Single Chain Antibody (Mab69) Against the NG2 Proteoglycan


Spinal Cord Injury (SCI) affects nearly 270,000 Americans and is a common cause of permanent disability and death in children and adults. Despite being a significant burden to the patients, society and healthcare industry, SCI currently has no treatment. It is known that, upon SCI, macrophages/ microglial cells rush to the site and contribute in development of inflammatory response at the injury epicenter. Therefore manipulating these first responders to deliver desirable proteins such as neutralizing antibodies to inhibitory proteins, or Neurotrophins, to the site of injury represents an excellent therapeutic strategy.

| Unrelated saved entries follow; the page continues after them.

Lemma processSummary_step mn ms sender msg mn' acts st :
  refines mn ms -> mnIsNewNode mn = true -> mmMethod msg = "mapping_summary"%string ->
  processSummary mn sender (mmData msg) = (mn', acts, st) -> step_ok mn ms (sender, msg) mn' acts.
Proof.
  intros R Hnew Hm. unfold processSummary. rewrite Hnew. cbn [negb].
  assert (keyOf msg = None) as Hk. { unfold keyOf. rewrite decide_False; [done|]. by rewrite Hm. }
  assert (summaryOf msg = smTransferSummary <$> Unmarshal (mmData msg)) as Hs.
  { unfold summaryOf. by rewrite decide_True. }
  destruct (Unmarshal (mmData msg)) as [d|] eqn:Ed; simpl in Hs.
  2: { intros [= <- <- _]. apply step_skip; simpl; naive_solver. }
  rewrite NodeExists_inOld, (sent_iff _ _ _ R). case_bool_decide as Ho; cbn [negb].
  2: { intros [= <- <- _]. apply step_skip; simpl; naive_solver. }
  case_bool_decide as Hv; cbn [negb].
  2: { intros [= <- <- _]. apply step_skip; simpl; naive_solver. }
  assert (in_uint64 (LastUnassignedIndex (smTransferSummary d))) as Hu.
  { by eapply Unmarshal_summary_uint. }
  set (s0 := smTransferSummary d) in *. unfold SyncUpdateInt. cbv zeta beta.
  rewrite (rf_count _ _ R s0 Hu). intros [= <- <- _].
  assert (castSummary (mnOldNodes mn) (summaryVotes (mnOldNodes mn) ms) (sender, msg) =
    <[ToNodeDetailsID sender := s0]> (summaryVotes (mnOldNodes mn) ms)) as Ec.
  { unfold castSummary. simpl. rewrite Hs. by rewrite decide_True. }
  split; [done| | |].
  - destruct R as [R1 R2 R3]. split; simpl.
    + intros id. rewrite summaryVotes_snoc, Ec, !lookup_insert. by case_decide.
    + intros s Hus. rewrite summaryVotes_snoc, Ec, tally_insert by done.
      unfold getInt. rewrite lookup_insert. case_decide as Hid.
      * apply TransferSummary_ID_inj in Hid; [|done|done]. rewrite decide_True by done. subst. lia.
      * rewrite decide_False by congruence. fold (getInt (MappingSummaryCount (mnMappingSummary mn))
          (TransferSummary_ID s)). rewrite R2 by done. lia.
    + intros key. rewrite keyVoters_skip; [apply R3|]. simpl. by rewrite Hk.
  - intros s b Hus Hb. unfold summaryAnnounced. cbn [fst snd]. rewrite Hs.
    destruct (Z.eqb_spec (Z.of_nat (tally (summaryVotes (mnOldNodes mn) ms) s0) + 1) (netK (mnOldNodes mn)))
      as [E|E].
    + rewrite (occ_summaryBroadcast _ _ _ _ Hb). case_decide as Hss.
      * subst s. by rewrite bool_decide_true.
      * rewrite bool_decide_false; [done|]. intros ([= ->] & _). done.
    + rewrite bool_decide_false; [done|]. intros ([= ->] & _ & _ & ?). done.
  - intros k b _. unfold keyAnnounced. cbn [fst snd]. rewrite Hk, bool_decide_false by naive_solver.
    destruct (_ =? _); [apply occ_key_in_summary|done].
Qed.

Lemma processKey_step mn ms sender msg mn' acts st :
  refines mn ms -> mnIsNewNode mn = true -> mmMethod msg = "mapping_key"%string ->
  processKey mn sender (mmData msg) = (mn', acts, st) -> step_ok mn ms (sender, msg) mn' acts.
Proof.
  intros R Hnew Hm. unfold processKey. rewrite Hnew. cbn [negb].
  assert (summaryOf msg = None) as Hs. { unfold summaryOf. rewrite decide_False; [done|]. by rewrite Hm. }
  assert (keyOf msg = kmMappingKey <$> Unmarshal (mmData msg)) as Hk.
  { unfold keyOf. by rewrite decide_True. }
  destruct (Unmarshal (mmData msg)) as [d|] eqn:Ed; simpl in Hk.
  2: { intros [= <- <- _]. apply step_skip; simpl; naive_solver. }
  rewrite NodeExists_inOld. case_bool_decide as Ho; cbn [negb].
  2: { intros [= <- <- _]. apply step_skip; simpl; naive_solver. }
  set (k0 := kmMappingKey d) in *. cbv zeta.
  set (sc := match mkSendCount (mnMappingKeys mn) !! MappingKey_ID k0 with
             | Some _ => mkSendCount (mnMappingKeys mn)
             | None => <[MappingKey_ID k0 := ∅]> (mkSendCount (mnMappingKeys mn)) end).
  assert (forall id, default ∅ (sc !! id) = default ∅ (mkSendCount (mnMappingKeys mn) !! id)) as Esc.
  { intros id. unfold sc. destruct (mkSendCount _ !! MappingKey_ID k0) eqn:E; [done|].
    rewrite lookup_insert. case_decide as Hid; [|done]. subst id. by rewrite E. }
  assert (refines (setKeys mn sc) ms) as R'.
  { destruct R as [R1 R2 R3]. split; [done|done|]. intros key. simpl. by rewrite Esc, R3. }
  rewrite Esc, (rf_keys _ _ R k0), getInt_gset. case_bool_decide as Hv; cbn [negb].
  2: { intros [= <- <- _].
       destruct (step_skip (setKeys mn sc) ms (sender, msg) [] R') as [S1 S2 S3 S4];
         [simpl; rewrite Hs; naive_solver|simpl; rewrite Hk; naive_solver|done..|by split]. }
  set (voters := keyVoters (mnOldNodes mn) ms k0) in *. intros [= <- <- _].
  assert (forall key, keyVoters (mnOldNodes mn) (ms ++ [(sender, msg)]) key =
    if decide (key = k0) then {[ToNodeDetailsID sender]} ∪ voters
    else keyVoters (mnOldNodes mn) ms key) as Ev.
  { intros key. rewrite keyVoters_snoc. simpl. rewrite Hk. case_decide as Hd; case_decide as He; subst; [set_solver|naive_solver|naive_solver|set_solver]. }
  assert (<[ToNodeDetailsID sender := 1]> (gset_to_gmap 1 voters) =
    gset_to_gmap 1 ({[ToNodeDetailsID sender]} ∪ voters)) as Ei.
  { by rewrite gset_to_gmap_union_singleton. }
  assert (size (gset_to_gmap 1 ({[ToNodeDetailsID sender]} ∪ voters)) = S (size voters)) as Esz.
  { rewrite <-size_dom, dom_gset_to_gmap. rewrite size_union, size_singleton by set_solver. done. }
  rewrite Ei, Esz. split; [done| | |].
  - destruct R as [R1 R2 R3]. split; simpl.
    + intros id. rewrite summaryVotes_snoc, castSummary_skip; [done|]. simpl. by rewrite Hs.
    + intros s Hus. rewrite summaryVotes_snoc, castSummary_skip; [by apply R2|]. simpl. by rewrite Hs.
    + intros key. rewrite Ev, lookup_insert. case_decide as Hid.
      * apply MappingKey_ID_inj in Hid as <-. by rewrite decide_True.
      * rewrite decide_False by congruence. rewrite Esc. apply R3.
  - intros s b _ _. unfold summaryAnnounced. cbn [fst snd]. rewrite Hs, bool_decide_false by naive_solver.
    destruct (_ =? _); [apply occ_summary_in_key|done].
  - intros k b Hb. unfold keyAnnounced. cbn [fst snd]. rewrite Hk.
    destruct (Z.eqb_spec (Z.of_nat (S (size voters))) (netK (mnOldNodes mn))) as [E|E].
    + rewrite (occ_keyBroadcast _ _ _ _ Hb). case_decide as Hkk.
      * subst k. rewrite bool_decide_true; [done|]. split_and!; [done|done|done|]. fold voters. lia.
      * rewrite bool_decide_false; [done|]. intros ([= ->] & _). done.
    + rewrite bool_decide_false; [done|]. intros ([= ->] & _ & _ & H). fold voters in H. lia.
Qed.

Lemma ProcessMessage_step mn ms sender msg mn' acts st :
  refines mn ms -> mnIsNewNode mn = true ->
  ProcessMessage mn sender msg = (mn', acts, st) -> step_ok mn ms (sender, msg) mn' acts.
Proof.
  intros R Hnew. unfold ProcessMessage.
  destruct (String.eqb_spec (mmMethod msg) "mapping_propose_freeze") as [E|E1].
  { intros H. assert (mn' = mn /\ (forall b, occ (summaryAction mn b) acts = 0%nat) /\
      (forall b, occ (keyAction mn b) acts = 0%nat)) as (-> & Hs & Hk).
    { unfold processProposeFreeze, run, occ, summaryAction, keyAction in *.
      repeat case_match; simplify_eq/=; try done.
      split_and!; [done|intros b; by rewrite list.filter_cons, decide_False..]. }
    apply step_skip; [done|..|done|done]; simpl; unfold summaryOf, keyOf; rewrite E;
      intros ? H'; by rewrite decide_False in H'. }
  destruct (String.eqb_spec (mmMethod msg) "mapping_summary") as [E2|E2]; [by apply processSummary_step|].
  destruct (String.eqb_spec (mmMethod msg) "mapping_key") as [E3|E3]; [by apply processKey_step|].
  intros [= <- <- _]. apply step_skip; [done|..|done|done]; simpl; unfold summaryOf, keyOf;
    intros ? H'; by rewrite decide_False in H'.
Qed.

Researchers at Stony Brook University have developed AAV based viral vectors that express either NG2-neutralizing antibody (AAV-NG2Ab) or Neurotrophins (AAV-NT3) and have been shown to provide improved recovery of motor function in relevant animal models. The vectors have high tropism for both neuronal and glial cells and carries a promising potential as gene therapy vector for SCI and other neurodegenerative injuries.   Further Details:  Petrosyan et al., J Nerrosci, 33(9):4032-43, 2013 Petrosyan et al., Gene Therapy, 21:991-1000, 2014


Significant recovery in locomotor function in relevant animal models. High transduction efficacy in glial and neuronal cells. No adverse inflammatory response following vector administration


-Brain injury -Spinal cord injury -Neurodegenerative injuries

Patent Status

Patented,Patent application submitted

Stage Of Development

Issued US Patent # 9,623,107 (Issue date 04/08/2017) Pending continuation application # 15/448,94

Licensing Potential

Licensing,Development partner,Commercial partner

Licensing Status

Available for License. Stony Brook University seek to develop and commercialize, by an exclusive or non-exclusive license agreement and/or sponsored research, with a company active in the area.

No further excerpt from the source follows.